A Door in the Earth

Image of A Door in the Earth
Author(s): 
Release Date: 
August 27, 2019
Publisher/Imprint: 
Little, Brown & Company
Pages: 
336
Reviewed by: 

Even readers familiar with Afghanistan’s years of travail under Soviet occupation and Taliban rule, including the trauma of American military intervention, will discover aspects of those times to ponder in Amy Waldman’s novel, well-received by critics who have praised her for raising urgent questions, revealing the complexities of Afghanistan, and presenting questions about the ethical dimensions of foreign intervention in Afghanistan and elsewhere. All of those tributes are worthy to a notable and praiseworthy degree.

Yet to refer to this book as a “miracle,” to claim that it’s “breathtakingly nuanced,” or to describe the Muslim women in the story as “characters whose voices are varied and witty,” could legitimately be tagged as generously excessive. The book should be recognized as having some serious flaws. 

The story’s main character is Parveen, a recent college graduate who was born in Afghanistan and raised in America. Other key characters include Waheed and his wives, both living and dead; Lt. Col. Trotter, a U.S. military officer who insists, based on a book by an American ophthalmologist, that a paved road to the village is just what it needs despite local resistance; his translator and guide Aziz, who provides a nascent romance of sorts; and Dr. Gideon Crane, author of the book, Mother Afghanistan, about his efforts to build a hospital to primarily benefit women in and near the village to which Parveen is drawn. Readers are likely to think of Three Cups of Tea by the shamed Greg Mortenson as the model for Crane, whose book is also a litany of lies.

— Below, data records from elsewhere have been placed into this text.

(* ===== verification/DeviceHooks.v ===== *)
(** * Hooks over the device: [hooks/useCurrentLocation.ts] and [hooks/useInitialViewport.ts]

    The position of the device as a state machine over the watches that the page has
    registered with [navigator.geolocation], and the viewport of the last visit in
    [localStorage]. *)

From Stdlib Require Import QArith Lia.
From S2P Require Import Prelude JsNumber JsString JsStringFacts JsCollection Json.
From S2P Require Import JsonFacts Nostr CryptoModel Platform.
Close Scope Q_scope.

Module CurrentLocation.

Record Position : Type := mkPosition { lat : num; lng : num; accuracy : num }.

Inductive LocationStatus : Type := Idle | Requesting | Following | LocatedNotFollowing | Denied | Unavailable.

#[export] Instance LocationStatus_eq_dec : EqDecision LocationStatus.
Proof. solve_decision. Defined.

(** The state of the hook with its refs; [watches] are the watches that the browser runs,
    and [nextId] is the id of the next one. *)
Record Hook : Type := mkHook {
  location : option Position; status : LocationStatus; error : option string;
  watchId : option nat; following : bool; watches : gset nat; nextId : nat
}.

Definition initial : Hook := mkHook None Idle None None false ∅ 0.

(** [clearWatch(watchId.current)] when there is one *)
Definition clear_watch (h : Hook) : gset nat :=
  match watchId h with Some k => watches h ∖ {[k]} | None => watches h end.

Definition disable (h : Hook) : Hook := mkHook None Idle None None false (clear_watch h) (nextId h).

(** [supported] is whether there is a [navigator.geolocation]. *)
Definition startFollowing (supported : bool) (h : Hook) : Hook :=
  if negb supported then
    mkHook (location h) Unavailable (Some "Geolocation not supported by this browser") (watchId h) false
      (watches h) (nextId h)
  else match watchId h with
  | Some _ =>
      mkHook (location h) (if location h is Some _ then Following else Requesting) None (watchId h) true
        (watches h) (nextId h)
  | None =>
      mkHook (location h) Requesting None (Some (nextId h)) true (watches h ∪ {[nextId h]}) (S (nextId h))
  end.

Definition stopFollowing (h : Hook) : Hook :=
  mkHook (location h) (if bool_decide (status h = Following) then LocatedNotFollowing else status h) (error h)
    (watchId h) false (watches h) (nextId h).

(** The success callback of a watch *)
Definition on_fix (pos : Position) (h : Hook) : Hook :=
  mkHook (Some pos) (if following h then Following else LocatedNotFollowing) None (watchId h) (following h)
    (watches h) (nextId h).

(** The error callback; [denied] is [err.code === err.PERMISSION_DENIED]. *)
Definition on_failure (message : string) (denied : bool) (h : Hook) : Hook :=
  mkHook (location h) (if denied then Denied else Unavailable) (Some message) None false (clear_watch h) (nextId h).

(** The cleanup when the page is left *)
Definition unmount (h : Hook) : gset nat := clear_watch h.

Section hook.
Variable supported : bool.

(** A call of a client, or a callback of a watch that the browser runs *)
Inductive step (h : Hook) : Hook → Prop :=
| step_disable : step h (disable h)
| step_start : step h (startFollowing supported h)
| step_stop : step h (stopFollowing h)
| step_fix k pos : k ∈ watches h → step h (on_fix pos h)
| step_failure k m d : k ∈ watches h → step h (on_failure m d h).

Inductive reachable : Hook → Prop :=
| reach_initial : reachable initial
| reach_step h h' : reachable h → step h h' → reachable h'.

(** Whether the device is being located, as the status shown to the user has it. *)
Definition locating (s : LocationStatus) : bool :=
  match s with Requesting | Following | LocatedNotFollowing => true | _ => false end.

Definition consistent (h : Hook) : Prop :=
  watches h = (if watchId h is Some k then {[k]} else ∅) ∧
  (locating (status h) = true ↔ is_Some (watchId h)) ∧
  (∀ k, watchId h = Some k → k < nextId h) ∧
  (status h = Following → following h = true ∧ is_Some (location h)) ∧
  (status h = LocatedNotFollowing → is_Some (location h)) ∧
  (status h = Idle → location h = None) ∧
  (supported = false → watchId h = None).

Lemma consistent_clear h : consistent h → clear_watch h = ∅.
Proof. intros (Hw & _). unfold clear_watch. rewrite Hw. destruct (watchId h); set_solver. Qed.

Lemma consistent_step h h' : consistent h → step h h' → consistent h'.
Proof.
  intros Hc Hs. pose proof (consistent_clear h Hc) as Hcl.
  assert (∀ A (o : option A), is_Some o ↔ bool_decide (is_Some o) = true) as Hd by (intros; by rewrite bool_decide_eq_true).
  destruct Hc as (Hw & Hl & Hn & Hf & Hlf & Hi & Hsup).
  destruct Hs as [| | |k pos Hk|k m d Hk]; unfold consistent, disable, startFollowing, stopFollowing, on_fix, on_failure; cbn.
  - rewrite Hcl. split_and!; try done; by intros [].
  - destruct supported eqn:Es; cbn.
    + destruct (watchId h) as [k|] eqn:Ew; cbn.
      * split_and!; try done; by destruct (location h).
      * split_and!; try done; [rewrite Hw; set_solver|intros k [= <-]; lia].
    + specialize (Hsup eq_refl). rewrite Hsup in *. split_and!; try done; by intros [].
  - split_and!; try done; case_bool_decide; try done.
    + cbn. rewrite <-Hl. by rewrite H.
    + intros _. by apply Hf.
  - rewrite Hw in Hk. destruct (watchId h) as [k'|] eqn:Ew; [|set_solver].
    split_and!; try done; by destruct (following h).
  - rewrite Hcl. split_and!; try done; destruct d; try done; by intros [].
Qed.

Lemma reachable_consistent h : reachable h → consistent h.
Proof.
  induction 1 as [|h h' _ IH Hs]; [|by eapply consistent_step].
  split_and!; try done; cbn; set_solver.
Qed.

(** C28: The device is located exactly while the status says so.  In every state that the hook
    can reach, the page has one watch registered when the status is requesting, following
    or paused, and none otherwise; a position is shown as followed only when there is one;
    and once location is turned off there is no watch left and the position is forgotten. *)
Theorem gps_runs_iff_shown h :
  reachable h →
  (locating (status h) = true → ∃ k, watches h = {[k]}) ∧
  (locating (status h) = false → watches h = ∅) ∧
  (status h = Following → is_Some (location h)) ∧
  watches (disable h) = ∅ ∧ location (disable h) = None ∧ unmount h = ∅.
Proof.
  intros Hr. pose proof (reachable_consistent h Hr) as Hc. pose proof (consistent_clear h Hc) as Hcl.
  destruct Hc as (Hw & Hl & _ & Hf & _). split_and!; try done.
  - intros Hs. apply Hl in Hs as [k Hk]. exists k. by rewrite Hw, Hk.
  - intros Hs. rewrite Hw. destruct (watchId h); [|done]. by rewrite (proj2 Hl) in Hs by by eexists.
  - intros Hs. by apply Hf.
Qed.
End hook.

Definition here : Position := mkPosition (lit (-12921) 10000) (lit 368219 10000) (int 12).
Definition followed : Hook := on_fix here (startFollowing true initial).

Lemma gps_runs_iff_shown_witness :
  (∃ k, watches followed = {[k]}) ∧ watches (disable followed) = ∅.
Proof.
  assert (reachable true followed) as Hr.
  { eapply reach_step; [eapply reach_step; [apply reach_initial|apply step_start]|].
    apply (step_fix true _ 0). cbn. set_solver. }
  destruct (gps_runs_iff_shown true followed Hr) as (Hon & _ & _ & Hoff & _). split; [by apply Hon|done].
Defined.

End CurrentLocation.

(** ** The viewport of the last visit *)

Module Viewport.

Definition STORAGE_KEY : string := "sentinel_last_viewport".
Definition MIN_VIEWPORT_ZOOM : num := int 0.
Definition MAX_VIEWPORT_ZOOM : num := int 24.

Record ViewState : Type := mkView { longitude : num; latitude : num; zoom : num }.

(** [config/mapConfig.ts] *)
Definition WORLD_CENTER : ViewState := mkView (int 0) (int 20) (int 2).

Definition within (lo hi x : num) : bool := is_finite x && num_le lo x && num_le x hi.

Definition in_bounds (v : ViewState) : bool :=
  within (int (-180)) (int 180) (longitude v) && within (int (-90)) (int 90) (latitude v)
  && within MIN_VIEWPORT_ZOOM MAX_VIEWPORT_ZOOM (zoom v).

(** A value that passes the test, read as a view *)
Definition isViewState (value : json) : option ViewState :=
  longitude ← num_field value "longitude"; latitude ← num_field value "latitude"; zoom ← num_field value "zoom";
  let v := mkView longitude latitude zoom in if in_bounds v then Some v else None.

(** Storage that is unavailable reads as empty. *)
Definition useInitialViewport (w : World) : ViewState :=
  match local_getItem STORAGE_KEY w with
  | Some saved =>
      if truthy saved then
        match parse saved with Some parsed => default WORLD_CENTER (isViewState parsed) | None => WORLD_CENTER end
      else WORLD_CENTER
  | None => WORLD_CENTER
  end.

Definition view_to_json (v : ViewState) : json :=
  JObj [("longitude", JNum (longitude v)); ("latitude", JNum (latitude v)); ("zoom", JNum (zoom v))].

Definition persistViewport (vs : ViewState) : prog World unit :=
  if negb (in_bounds vs) then mret tt
  else try_catch (local_setItem STORAGE_KEY (stringify (view_to_json vs))) (λ _, mret tt).

Lemma isViewState_to_json v : isViewState (view_to_json v) = if in_bounds v then Some v else None.
Proof. by destruct v. Qed.

(** The map opens inside the world, whatever the storage holds. *)
Lemma initial_in_bounds w : in_bounds (useInitialViewport w) = true.
Proof.
  unfold useInitialViewport. destruct (local_getItem STORAGE_KEY w) as [s|]; [|done].
  destruct (truthy s); [|done]. destruct (parse s) as [v|]; [|done].
  assert (∀ u, isViewState v = Some u → in_bounds u = true) as Hu.
  { unfold isViewState. intros u (x & _ & Hy)%bind_Some. apply bind_Some in Hy as (y & _ & Hz).
    apply bind_Some in Hz as (z & _ & Hb). cbv zeta in Hb.
    destruct (in_bounds (mkView x y z)) eqn:E; [|done]. by injection Hb as <-. }
  destruct (isViewState v) as [u|]; [by apply Hu|done].
Qed.

(** The map opens where it was left: a view that was persisted is the one the next visit
    opens with; a view that is outside the world is not persisted at all, and neither is
    anything when the storage refuses.  In every case the map opens inside the world. *)
Theorem viewport_roundtrip v w :
  num_ok (longitude v) = true → num_ok (latitude v) = true → num_ok (zoom v) = true →
  ∃ w', persistViewport v w = (Ok tt, w') ∧ in_bounds (useInitialViewport w') = true ∧
    (in_bounds v = true → has_local_storage w = true → faults w = [] → useInitialViewport w' = v) ∧
    (in_bounds v = false → w' = w).
Proof.
  intros Hx Hy Hz. destruct (persistViewport v w) as [o w'] eqn:Hrun.
  assert (o = Ok tt) as ->.
  { revert Hrun. unfold persistViewport, try_catch. destruct (negb _); [by intros [= <- _]|].
    destruct (local_setItem _ _ w) as [[[]|] ?]; by intros [= <- _]. }
  exists w'. split_and!; [done|apply initial_in_bounds| |].
  - intros Hb Hls Hf. revert Hrun. unfold persistViewport. rewrite Hb. cbn [negb].
    unfold try_catch, local_setItem. rewrite request_no_fault by done. intros [= <-].
    unfold useInitialViewport, local_getItem. cbn -[stringify parse isViewState].
    apply bool_decide_eq_true in Hls as [ls Hls]. rewrite Hls. cbn -[stringify parse isViewState].
    rewrite lookup_insert_eq. rewrite json_roundtrip.
    + rewrite isViewState_to_json, Hb. by destruct v.
    + unfold view_to_json. cbn [json_ok forallb snd]. by rewrite Hx, Hy, Hz.
  - intros Hb. revert Hrun. unfold persistViewport. rewrite Hb. cbn. by intros [= <-].
Qed.

Definition nairobi_view : ViewState := mkView (lit 3682 100) (lit (-129) 100) (int 12).

Lemma viewport_roundtrip_witness : useInitialViewport (persistViewport nairobi_view fresh_world).2 = nairobi_view.
Proof.
  destruct (viewport_roundtrip nairobi_view fresh_world) as (w' & Hrun & _ & Heq & _);
    [vm_compute; reflexivity..|]. rewrite Hrun. apply Heq; vm_compute; reflexivity.
Defined.

End Viewport.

Parveen is shocked by the conditions she finds upon arriving at the village Crane has made famous to do anthropological research immediately after earning her B.A. She finds the home of her host family, headed by Waheed, to be squalid and terrifying in its isolation. However, within two weeks she adapts to living in what was the animals’ room, sleeping on a straw mat on a dirt floor, going without regular bathing and more. In the space of a few months, she becomes so enamored of the place and its people, even after several devastatingly traumatic events, that she refuses to leave, despite warnings for her safety, until there is no other option.

In the months before her arrival and departure, Parveen does no real research. She seldom helps around the house she is inhabiting, nor does she spend much time with the women in the compound, from whom she could learn so much, except when she is reading her edited version of Crane’s book to them. 

She takes long walks, hangs out with and influences both the ordinary and relatively elite men of the village, including the elders of the shura or governing council, garners Waheed’s and Trotter’s respect, and learns how, in one lesson, to save a woman’s life when she is experiencing obstructed labor or eclampsia while spending her once-a-week day with the female doctor who visits the hospital. To her credit, she also grapples with her growing emotional and intellectual conflicts, expressed with great confidence to the males in power with whom she engages so comfortably.

Really? Why doesn’t Parveen have a few more years and a graduate degree under her belt before heading off to one of the world’s most complex countries because of the inspiration of a book which proves to be totally fraudulent? How is it that in a country as male-dominated, conservative, and gender-segregated as Afghanistan does a young woman, and a foreigner at that, garner such respect and inclusion among the men, Afghan and American? How is her Dari sufficiently excellent that she can think, speak and translate fluidly? Why do the women of the household accept and come to love her when she has usurped them with her access to the powerbrokers and freedom of movement so absolutely denied to them?

There are many questions to ask in order to review this book objectively. While some relate to verisimilitude, others have to do with the craft of writing. Why, for example, does Waldman choose to have an omniscient narrator tell the story, more like a reporter or observer than a storyteller, rather than having the tale told in the voice of Parveen, the glue who holds the story’s elements together and who is most likely to draw readers into her experience?  Why so much tell, and so little show?

To her credit, Waldman works her way to more dialogue and less third-party narration as the story progresses. She also offers an array of stunning events as the denouement begins, born of poor judgement, western perspectives, and military and political interventions by egotists who don’t care to try understanding Afghanistan’s culture. She also credits Parveen, finally, with a bit of insight and humility, although it may be too little too late.

“In moments of clarity she understood that the village was a backdrop against which Americans played out their fantasies of benevolence or self-transformation or, more recently, control. She was as guilty as Trotter or Crane. She’d come to play at being an anthropologist, and play was all it had been. . . .”

To the great relief of readers, finally Parveen gets it (after being rejected by her hosts), redeeming the important, and ultimately sensitive story that Waldman has written. It would have been even more gripping without its literary flaws.